Two Indian officials were released unharmed early yesterday after being held hostage for 10 hours by activists who oppose expansion plans by the South Korean steel company they work for, police said.
The officials, who work for the South Korea-based Posco, the world's third largest steel-maker, were kidnapped on Friday by villagers concerned that the company's plan to build a steel plant in the eastern state of Orissa would displace thousands of people.
"They were released hours after midnight," Deputy Superintendent of Police S.K. Upadhaya said.
"No harm has come to them, but they are being examined by doctors," Upadhaya said.
Three Posco officials had traveled to the village of Gobindapur to meet with farmers about acquiring land when they were kidnapped.
One of the three officials, a woman, was released soon after being taken hostage, but the two others were kept by the group for 10 hours.
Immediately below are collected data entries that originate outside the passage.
Hypothesis model_layers : getattr_list model "layers" = Ok layers.
Hypothesis layers_nonempty : layers <> [].
Hypothesis layers_class :
  Forall (fun l => cls l = "ConvCXNLayer" /\ cfg l = [c0; c1; c2]) layers.

Definition intact3 (v : param_id -> tensor) : Prop :=
  Forall (fun l => weights_ok l v) layers
  /\ head_ok model "lin_0" v c0 classes
  /\ head_ok model "lin_1" v c1 classes
  /\ head_ok model "lin_2" v c2 classes.

Lemma intact3_same_shapes (v v' : param_id -> tensor) :
  same_shapes v v' -> intact3 v -> intact3 v'.
Proof.
  intros Hs (H & H0 & H1 & H2). repeat split.
  - eapply Forall_impl; [| exact H]. intro l. apply weights_ok_same_shapes, Hs.
  - apply (head_ok_same_shapes _ _ v); assumption.
  - apply (head_ok_same_shapes _ _ v); assumption.
  - apply (head_ok_same_shapes _ _ v); assumption.
Qed.

(** The shapes of the signals and the neighbourhoods of a call fit each
    other and the model. *)
Definition shapes_fit (x_0 x_1 n00 n12 : tensor) : Prop :=
  t_cols x_0 = c0 /\ t_cols x_1 = c1
  /\ shape n00 = (t_rows x_0, t_rows x_0)
  /\ t_cols n12 = t_rows x_1.

(** They fit, and all of them are in single precision. *)
Definition fits (x_0 x_1 n00 n12 : tensor) : Prop :=
  shapes_fit x_0 x_1 n00 n12
  /\ single x_0 /\ single x_1 /\ single n00 /\ single n12.

(** The casts of the training loop make any dtype fit. *)
Lemma fits_float (x_0 x_1 n00 n12 : tensor) :
  shapes_fit x_0 x_1 n00 n12 -> fits (float x_0) (float x_1) (float n00) (float n12).
Proof. intro H. repeat split; apply H. Qed.

Lemma ConvCXN_layers_ok (v : param_id -> tensor) (n00 n12 : tensor) (ls : list module) :
  Forall (fun l => cls l = "ConvCXNLayer" /\ cfg l = [c0; c1; c2]) ls ->
  Forall (fun l => weights_ok l v) ls ->
  forall x_0 x_1 x_2,
    fits x_0 x_1 n00 n12 ->
    exists y_0 y_1 y_2,
      ConvCXN_layers ls v x_0 x_1 x_2 n00 n12 = Ok (y_0, y_1, y_2)
      /\ (t_cols y_0 = c0 /\ single y_0) /\ (t_cols y_1 = c1 /\ single y_1)
      /\ ((ls <> [] \/ exists t, x_2 = Some t /\ t_cols t = c2 /\ single t) ->
          exists t, y_2 = Some t /\ t_cols t = c2 /\ single t).
Proof.
  intros Hc Hw. induction ls as [| layer ls IH]; intros x_0 x_1 x_2 Hf.
  - exists x_0, x_1, x_2. destruct Hf as ((H0 & H1 & _) & S0 & S1 & _).
    repeat split; try assumption. intros [H | H]; [congruence | exact H].
  - cbn [ConvCXN_layers]. destruct Hf as ((H0 & H1 & Hn & Hm) & D0 & D1 & Dn & Dm).
    destruct (Forall_inv Hc) as [Hcls Hcfg].
    destruct (ConvCXNLayer_contract layer v x_0 x_1 n00 n12 c0 c1 c2 Hcls Hcfg
                (Forall_inv Hw) H0 H1 Hn Hm D0 D1 Dn Dm)
      as (z_0 & z_1 & z_2 & -> & S0 & S1 & S2 & E0 & E1 & E2).
    cbn [Py.bind]. injection S0 as R0 C0. injection S1 as R1 C1. injection S2 as R2 C2.
    destruct (IH (Forall_inv_tail Hc) (Forall_inv_tail Hw) z_0 z_1 (Some z_2))
      as (y_0 & y_1 & y_2 & Hrun & Hy0 & Hy1 & Hy2).
    + unfold fits, shapes_fit. rewrite R0, R1. repeat split; congruence.
    + exists y_0, y_1, y_2. repeat split; try apply Hy0; try apply Hy1; try assumption.
      intros _. apply Hy2. right. eauto.
Qed.

Lemma ConvCXN_forward_ok (v : param_id -> tensor) (x_0 x_1 n00 n12 : tensor) :
  intact3 v -> fits x_0 x_1 n00 n12 ->
  exists y, ConvCXN_forward model v x_0 x_1 n00 n12 = Ok y /\ v_len y = classes.
Proof.
  intros (Hw & Hh0 & Hh1 & Hh2) Hf. unfold ConvCXN_forward.
  rewrite model_layers. cbn [Py.bind].
  destruct (ConvCXN_layers_ok v n00 n12 layers layers_class Hw x_0 x_1 None Hf)
    as (y_0 & y_1 & y_2 & -> & [Hy0 Hd0] & [Hy1 Hd1] & Hy2).
  destruct Hy2 as (t & -> & Ht & Hdt); [left; exact layers_nonempty |].
  cbn [Py.bind].
  destruct Hh0 as (lin_0 & w0 & b0 & -> & Hw0 & Hb0 & Hs0).
  destruct Hh1 as (lin_1 & w1 & b1 & -> & Hw1 & Hb1 & Hs1).
  destruct Hh2 as (lin_2 & w2 & b2 & -> & Hw2 & Hb2 & Hs2).
  cbn [Py.bind].
  destruct (Linear_forward_ok lin_0 v w0 b0 c0 classes y_0 Hw0 Hb0 Hs0 Hy0 Hd0)
    as (l_0 & -> & Hl0 & _).
  cbn [Py.bind].
  destruct (Linear_forward_ok lin_1 v w1 b1 c1 classes y_1 Hw1 Hb1 Hs1 Hy1 Hd1)
    as (l_1 & -> & Hl1 & _).
  cbn [Py.bind read_local].
  destruct (Linear_forward_ok lin_2 v w2 b2 c2 classes t Hw2 Hb2 Hs2 Ht Hdt)
    as (l_2 & -> & Hl2 & _).
  cbn [Py.bind].
  injection Hl0 as _ Hl0. injection Hl1 as _ Hl1. injection Hl2 as _ Hl2.
  apply ConvCXN_readout_ok; assumption.
Qed.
Abhay Sahu, the president of an activist group dedicated to fighting the Posco project, had said the hostages would not be released until the company pledged it would not develop the site, the Press Trust of India news agency reported.
But they were released after the villagers received assurances from Posco that the company's staff would not enter their village, PTI quoted Sahu as saying.
Posco's steel plant -- which would be the largest single foreign investment in India -- was approved by the Indian government last year as a special economic zone, making it eligible for tax breaks and exempt from some government duties.
Posco has said it will invest about US$10.8 billion to build the plant and develop the area.
Many residents are strongly opposed to the project because they say it would require the displacement of about 20,000 people.
Police said the Posco officials had been warned by residents not to enter their villages without permission, but the three did not heed the warning.